Nella penombra del bosco vedemmo una cosa chiara, quasi bianca che procedeva lentamente, come un uomo vecchio, claudicante e dai folti capelli candidi. Dato che ero già sdraiato in terra col bel calcio della carabina appoggiato alla spalla decisi di controllare “l’essere” attraverso il cannocchiale e cosa vidi? “Accidenti! E’ un palancone, con qualcosa di chiaro impigliato nel trofeo, come se fosse una parrucca bionda! Ed è anche zoppo!”. Nonostante la giovane età Cristiano è un grandissimo professionista che sa far bene il suo lavoro di accompagnatore.
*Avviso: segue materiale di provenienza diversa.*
(** C25: messages are dispatched in turn.  At most one read is in flight, and none
    while a gate lives, so that no message is dispatched before all that keep the
    gate of the one before have released it; and a channel that was resumed and
    is not stopped does not stall: a read is in flight, or posted, or some
    gate lives whose last release posts it, or an answer is being sent that
    the stop follows. *)
Theorem channel_reads_in_turn time w : rtc move (initial time) w ->
  (reads (self w) + posts (self w) <= 1)%nat /\
  (references (self w) <> [] -> reads (self w) = 0%nat /\ exists g, Forall (eq g) (references (self w))) /\
  (started w = true -> stopped_ (self w) = false ->
    reads (self w) = 1%nat \/ posts (self w) = 1%nat \/ references (self w) <> [] \/ answering (self w)).
Proof.
  intros (Ht & _)%reachable_channel. destruct Ht as [H1 H2 H3 H4 | H1 H2 H3 H4 H5 | g H1 H2 H3 H4 H5 H6 | H1 H2 H3 H4]; rewrite H1, H2; repeat split; auto; try lia; try done.
  - by exists g.
  - intros Hst Hs. destruct H4 as [| [[? ?] | [? ?]]]; [congruence | auto | congruence].
Qed.

(** While a protocol keeps a gate the peer is watched: a poll for its close is
    in flight, at most one, unless the channel is stopped. *)
Theorem channel_watches time w : rtc move (initial time) w ->
  (polls (self w) <= 1)%nat /\ (retained (self w) <> [] -> stopped_ (self w) = false -> polls (self w) = 1%nat).
Proof.
  intros (_ & [H1 H2 H3] & _)%reachable_channel. rewrite H1. split; [by destruct (polling_ (self w)); lia |]. intros Hr Hs. by rewrite (H3 (H2 Hr) Hs).
Qed.

(** The timers bound the life of a channel.  One that is resumed, whose due
    timers have completed and whose completions have run, is stopped, or began a
    read, or was resumed, within the inactivity span, and was resumed within the
    expiration span. *)
Theorem channel_timers_bound time w since : rtc move (initial time) w -> stopped_ (self w) = false -> resumed w = Some since ->
  (forall x d, timer_of x (self w) = Some d -> now w < d) -> (forall x, timer_completes x error.success ∉ pending (self w)) ->
  (inactivity options_ <> 0 -> now w < Z.max (last_read_ (self w)) since + inactivity options_) /\
  (expiration options_ <> 0 -> now w < since + expiration options_).
Proof.
  intros (_ & _ & [H1 H2 H3 H4 H5])%reachable_channel Hs Hr Hd Hp.
  split; intros Hz; [destruct (H4 _ Hs Hr Hz) as [(d & Ht & Hle) | Hin] | destruct (H5 _ Hs Hr Hz) as [(d & Ht & Hle) | Hin]];
    try (by destruct (Hp _ Hin)); specialize (Hd _ _ Ht); cbn in *; lia.
Qed.
End channel.
(** ** An example

    A message whose subscriber keeps the gate after its dispatch. *)

Definition example_options : options := mk_options peer 30 100 false false false.
Definition example_request : request := mk_request false false false error.success false false false.
Definition example_resumed : world := mk_world 0 (resume example_options 0 (make example_options 0)) true (Some 0).
Definition example_dispatch : world :=
  with_self (run example_options read_completes 0 error.success example_request (set_pending [] (self example_resumed))) example_resumed.
Definition example_kept : world := with_self (gate (self example_dispatch)) example_dispatch.
Definition example_notified : world := with_self (dispatched error.success (self example_kept)) example_kept.

Lemma example_reached : rtc (move example_options) (initial example_options 0) example_resumed /\ rtc (move example_options) example_resumed example_notified.
Proof.
  split; [apply rtc_once, (resumes _ (initial example_options 0)); auto |].
  transitivity example_dispatch; [apply rtc_once, (runs _ example_resumed [] read_completes []); reflexivity |].
  transitivity example_kept; apply rtc_once; [by apply keeps | by apply notified].
Qed.

Lemma channel_reads_in_turn_witness : reads (self example_notified) = 0%nat.
Proof.
  destruct example_reached as [H1 H2]. destruct (channel_reads_in_turn example_options 0 example_notified (transitivity H1 H2)) as (_ & Hr & _).
  apply Hr. vm_compute. discriminate.
Defined.

Lemma channel_watches_witness : polls (self example_notified) = 1%nat.
Proof.
  destruct example_reached as [H1 H2]. destruct (channel_watches example_options 0 example_notified (transitivity H1 H2)) as (_ & Hr).
  apply Hr; vm_compute; [discriminate | reflexivity].
Defined.

Lemma channel_timers_bound_witness : now example_resumed < 0 + expiration example_options.
Proof.
  destruct example_reached as [H1 _].
  refine (proj2 (channel_timers_bound example_options 0 example_resumed 0 H1 eq_refl eq_refl _ _) _).
  - intros [] d [= <-]; reflexivity.
  - intros x Hx. apply list_elem_of_singleton in Hx. discriminate Hx.
  - discriminate.
Defined.
End channel.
Non solo aveva già identificato, catalogato e controllato attentamente il grosso selvatico ma mi diede il via libera comunicandomi l’esatta distanza che ci separava da lui ”Ma! Sono circa 200 metri esatti. Spara pure quando vuoi.” Zoommai tutti e quindici gli ingrandimenti sulla possente spalla, diedi un piccolo pallino d’illuminazione al reticolo ed appena mi sembrò che tutto fosse al posto giusto strinsi il grilletto della Remington 700.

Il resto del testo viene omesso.